Overview
- Attackers used the OIDC authentication bypass to create fully authenticated 'Technician' sessions and, according to BlackPoint Cyber, used that access to deliver a Node.js loader called TaskWeaver and a new infostealer named Djinn.
- The root defect is SimpleHelp’s failure to verify the cryptographic signature on OpenID Connect identity tokens, which allows an unauthenticated actor to submit a forged token and bypass initial MFA registration.
- TaskWeaver was delivered as an obfuscated file named jquery.js that fingerprints hosts and pulls encrypted payloads, and Djinn Stealer harvests a wide range of secrets including cloud credentials, SSH keys, package-registry tokens and AI-assistant tokens before encrypting and exfiltrating them.

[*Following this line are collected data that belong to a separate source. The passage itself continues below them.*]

(** * custom.py: convenience wrappers around a chat-bot client library

    Shallow embedding of [src/dds/custom/bot.py] (QOLBot, VerboseBot) and of
    [src/ext.py] (wf_msg_or_reaction, Mapping), with the properties the
    specification states about them.

    Python objects are modelled by inductive types and records, dictionaries
    by finite maps, exceptions by a sum type, and the cooperative event loop
    by explicit schedules: a list of the points at which the loop resumes a
    task or dispatches an event. *)

From Stdlib Require Import Ascii String ZArith QArith Lia.
From Equations Require Import Equations.
From stdpp Require Import gmap strings list fin_maps pretty.

Open Scope string_scope.
Open Scope list_scope.
Open Scope Z_scope.

(** ** Python exceptions *)

Inductive exn : Type :=
| TypeError (msg : string)
| ValueError (msg : string)
| KeyError (key : string)
| IndexError (msg : string)
| AttributeError (msg : string)
| TimeoutError
| CancelledError
| QueueEmpty
| QueueFull
| OtherError (name : string).

#[global] Instance exn_eq_dec : EqDecision exn.
Proof. solve_decision. Defined.

(** The outcome of a Python call: a value, or a raised exception. *)
Inductive result (A : Type) : Type :=
| Return (a : A)
| Raise (e : exn).
Arguments Return {A} a.
Arguments Raise {A} e.

(** ** QOLBot: the job queue and its background worker *)

Module QOLBot.

(** What awaiting a job does once the job finishes. *)
Inductive outcome : Type :=
| Returns
| Raises (e : exn).

Record job : Type := Job { job_id : nat; job_outcome : outcome }.

(** [asyncio.Queue] as the bot uses it: the deque of items, the bound, and
    the counter of unfinished tasks that [task_done] decrements. *)
Record Queue : Type := MkQueue {
  maxsize : Z;
  items : list job;
  unfinished_tasks : Z
}.

Definition new_queue (size : Z) : Queue := MkQueue size [] 0.

(** [Queue.full]: a bound of zero or less means unbounded. *)
Definition full (q : Queue) : bool :=
  if decide (maxsize q <= 0) then false
  else bool_decide (maxsize q <= Z.of_nat (length (items q))).
(** X11: of the calls of [fetchUserData] that the provider makes itself,
    three are never served from the cache: [refreshProfile], the auth state
    listener and [initializeAuth] send the profile request and the
    admin-role request whatever the cache holds.  [signIn] clears the cache
    before it waits for the auth service, so what the cache held before
    the call is never used; it is served from the cache exactly when a
    fetch that completed while it waited has filled it and the user of its
    closure is the one who signs in, and then it sends nothing. *)
Theorem only_signIn_is_served_from_cache (w : World) :
  (forall u, user (facade w) = Some u ->
     sent (new_events w (world_after AuthProvider.refreshProfile w))
     = user_data_requests (uid u)) /\
  (forall event s,
     sent (new_events w (world_after (AuthProvider.onAuthStateChange event (Some s)) w))
     = user_data_requests (uid (session_user s))) /\
  (forall s, answer (auth_reply_at 0 w) = Granted (Some s) ->
     sent (new_events w (world_after AuthMount.initializeAuth w))
     = user_data_requests (uid (session_user s))) /\
  (forall email pw s, answer (auth_reply_at 0 w) = Granted (Some s) ->
     let requests := sent (new_events w (world_after (AuthProvider.signIn email pw) w)) in
     (cached_meanwhile (auth_reply_at 0 w) = None \/
      uid <$> user (facade w) <> Some (uid (session_user s)) ->
      requests = user_data_requests (uid (session_user s))) /\
     (forall c u, cached_meanwhile (auth_reply_at 0 w) = Some c ->
                  user (facade w) = Some u -> uid u = uid (session_user s) ->
                  requests = [])).
Proof.
  unfold user_data_requests.
  split; [|split; [|split; [|intros email pw s Hs; cbn zeta; split]]].
  - intros u Hu. unfold AuthProvider.refreshProfile. exec. rewrite Hu. exec.
    fetch_step. exec. norm. read_events. read_sent.
    rewrite ?app_nil_r. apply Hsent. reflexivity.
  - intros event s. unfold AuthProvider.onAuthStateChange. exec.
    cbn [fmap option_fmap option_map bool_decide negb when].
    rewrite bool_decide_eq_false_2 by discriminate. cbn [negb when]. exec.
    fetch_step. exec. norm. read_events. read_sent.
    rewrite ?app_nil_r. apply Hsent. reflexivity.
  - intros s Hs. unfold AuthMount.initializeAuth, AuthMount.detached. exec. auth_step.
    fetch_step. exec. norm. unfold after_auth in *. norm. read_events. read_sent.
    rewrite ?app_nil_r. apply Hsent. apply never_hit_without_user.
  - intros H. destruct (signIn_granted email pw w s Hs) as (_ & _ & _ & _ & Hsent & _).
    rewrite Hsent. unfold fetch_requests, AuthProvider.cache_hit.
    destruct H as [-> | Hu]; [reflexivity|].
    destruct (cached_meanwhile (auth_reply_at 0 w)); [|reflexivity].
    destruct (user (facade w)) as [u|]; [|reflexivity].
    destruct (String.eqb_spec (uid u) (uid (session_user s))) as [E|]; [|reflexivity].
    contradiction Hu. cbn. rewrite E. reflexivity.
  - intros c u Hc Hu E.
    destruct (signIn_granted email pw w s Hs) as (_ & _ & _ & _ & Hsent & _).
    rewrite Hsent. unfold fetch_requests, AuthProvider.cache_hit.
    rewrite Hc, Hu, E, String.eqb_refl. reflexivity.
Qed.
(** X15. When the commit command, run for a message that has a UTF-8
    form, has itself removed the message file, the [os.unlink] of the
    [finally] clause fails and its [OSError] (ENOENT) is what [commit]
    raises, for every exit code of the command, 0 included. *)
Theorem commit_message_file_already_removed
    cls message data context extra_args w cv nv rc out fs :
  Text.encode message = Some data ->
  classes w = module_classes ->
  context !! "current_version" = Some cv ->
  context !! "new_version" = Some nv ->
  execute w
    (commit_command cls ++ [mkstemp w (files w)] ++ default [] extra_args)
    (commit_env w cv nv)
    (<[mkstemp w (files w) := data]>
       (<[mkstemp w (files w) := EmptyString]> (files w)))
  = (Exited rc out, fs) ->
  fs !! mkstemp w (files w) = None ->
  fst (commit cls message context extra_args w) = Raise (OSError ENOENT).
Proof.
  intros Hm Hcls Hc Hn Hrun Hf.
  rewrite (commit_unfold_module cls message data context extra_args w cv nv
             Hm Hcls Hc Hn).
  cbv zeta. rewrite Hrun, Hf. reflexivity.
Qed.

Lemma commit_message_file_already_removed_witness :
  Text.encode "Bump version" = Some "Bump version"
  /\ classes hook_cleans_tmp = module_classes
  /\ sample_context !! "current_version" = Some "1.2.3"
  /\ sample_context !! "new_version" = Some "1.2.4"
  /\ fst (commit Git "Bump version" sample_context None hook_cleans_tmp)
     = Raise (OSError ENOENT).
Proof.
  split; [reflexivity |].
  split; [reflexivity | split; [reflexivity | split; [reflexivity |]]].
  exact (commit_message_file_already_removed Git "Bump version" "Bump version"
           sample_context None hook_cleans_tmp "1.2.3" "1.2.4" 0 EmptyString _
           eq_refl eq_refl eq_refl eq_refl eq_refl eq_refl).
Defined.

- SimpleHelp issued fixes in late May (versions 5.5.16 and 6.0 RC2), and following BlackPoint’s Monday report CISA added CVE-2026-48558 to its Known Exploited Vulnerabilities list and directed rapid patching and forensic triage for federal agencies.
- Organizations are urged to remove internet-facing SimpleHelp instances or update them, invalidate unknown technician sessions, rotate keys and tokens, and hunt for the published indicators of compromise because stolen credentials can preserve access long after the original host is contained.